企業間競争において最も重要なものが「市場占有率(シェア)」だ。

競争戦略において「いかに自社のシェアを高めるか」が戦いのポイントになってきます。
そういった意味でもシェア理論は戦略を考える上で大前提となってきます。

ランチェスター戦略の権威である田岡先生も、シェアを高めれば売上、業績も伸びて、利益率もよくなる。シェアの低下は、企業にとって「死」を意味すると言っています。

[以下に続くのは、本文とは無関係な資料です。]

Lemma kill_switch_lost t t1 :
  io_ok (io_ t) → inv ndebug (order_mgr_ t) → connected t = true → is_killed (order_mgr_ t) = false → kill_switch_flag_ t = true →
  kill_switch_phase ndebug native_little t = Some t1 → connected t1 = false →
  Forall (λ c : list SendAnswer * list RecvAnswer, no_cancels (incoming c.2)) (later (os (io_ t))) →
  0 < outstanding_count_ (order_mgr_ t) ∧
  waiting_drain (length (past (os (io_ t1)))) (outstanding_count_ (order_mgr_ t)) (lenZ (tcp_rx_data_ t)) t1.
Proof.
  intros Hio Hinv Hc Hk Hf H Hlost Hlater. pose proof H as H'.
  destruct (kill_switch_phase_spec ndebug native_little t Hio Hinv) as (t1' & l & E & Hca & _). rewrite E in H'. injection H' as ->.
  unfold kill_switch_phase in H. rewrite Hc, Hk, Hf in H. cbn [negb andb] in H.
  assert (kill_switch_state_ (order_mgr_ t) = kNormal) as Hn by (unfold is_killed in Hk; by destruct (kill_switch_state_ (order_mgr_ t))).
  destruct (read_clock_spec t) as ((_ & Eo & Ed & _) & _ & Hco & Econn & Hck & _). destruct (Hck Hio) as [Hnow Hio1].
  destruct (read_clock t) as [now ta]. cbn [fst snd] in *.
  destruct (trigger_spec ndebug (order_mgr_ t) now Hinv Hn) as (o' & n & Et & _ & En & Hb & _ & _ & _ & _ & _ & _ & Hpc & Hks).
  rewrite Eo, Et in H. cbn [mbind option_bind] in H.
  apply send_cancels_lost in H as (Hne & t0 & -> & Hc0 & Ho0 & Hd0 & Hl0); [| done | unfold connected, conn_of in *; simpl; by rewrite Econn | | done].
  2:{ by eapply (cancels_ok ndebug (order_mgr_ t) (orders (order_mgr_ t)) now). }
  assert (0 < n) as Hpos by (destruct (decide (0 < n)); [done |]; by replace (Z.to_nat n) with 0%nat in Hne by lia).
  split; [lia |]. destruct (disconnect_spec t0 Hc0) as (Eod & _ & Es & Ew & Ep & Eio & Edd & Er & Ewr & _).
  destruct (disconnect_rx t0 Hc0) as [Erc El].
  assert (up (io_ (disconnect t0)) = false) as Hup by (unfold up, conn_of in *; by rewrite Es). split.
  - rewrite Eod, Ho0. split; [simpl; by rewrite Hks, bool_decide_false by lia | by rewrite <- En].
  - split; [apply Hca | split; [done |] | rewrite Ew; apply heartbeat_bytes_nil | done |].
    + rewrite drop_all. exact (Forall_nil_2 _).
    + rewrite El, Hl0. simpl. destruct Hco as (_ & _ & _ & -> & _). exact Hlater.
  - exists []. split; [exists [], (tcp_rx_data_ t) |].
    + rewrite Edd, Er, Ewr, Hd0. simpl. rewrite Ed. by split_and!.
    + rewrite Erc. split; [done |]. split; [exact no_cancels_nil | done].
  - by rewrite Er, Ewr.
Qed.
End Drain.
End STDrain.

ということで、本日は、市場占有率の考え方のモデルとなる「クープマンの目標値」を紹介したい。
クープマンの目標値とは、ランチェスター戦略の研究の中で生まれた市場シェア理論の数値モデルです。クープマンの目標値を使えば、市場における客観的なポジショニングと、企業がおかれている状況がよく理解することができます。また、企業が目標シェアを定める上での基準や市場からの撤退の基準となります。

クープマンの目標値

1、独占的市場シェア(73.9%)
独占的なシェア。独占的となり、ライバル数に関係なくその地位は絶対的安全となります。このパーセンテージを取れば、短絡的に見ればトップが引っ繰り返る可能性はほとんどあり得ない。

2、相対的安定シェア(41.7%)
地位が圧倒的に有利となり、市場で圧倒的なシェア首位を占める。トップの地位は安定しており、不測の事態に見舞われない限り、逆転されることはない。この数字はシェア獲得の最終目標として掲げられることが多いです。

3、市場的影響シェア(26.1%)
トップの地位に立つ者の最低条件です。この数字で1位を占めている企業は多いが、いつ下位の企業に逆転されてもおかしくない不安定なトップである。この場合2位であっても市場に影響を与えることができる市場全体に影響を与えるようになり、シェア争いに参入することが可能になります。

4、市場的認知シェア(10.9%)
市場において、ようやく存在が確認される水準である。消費者が「こういうブランド(企業)もある」と思い出してくれるレベルの知名度。

5、市場的存在シェア(6.8%)
ライバルに存在は認められるが、市場への影響力はなく、市場において、ようやく存在を許されるシェア。この数値未満が撤退の基準として使われることが多い。したがって、この数値未満であれば今後よほど市場が成長しない限り撤退したほうが賢明である。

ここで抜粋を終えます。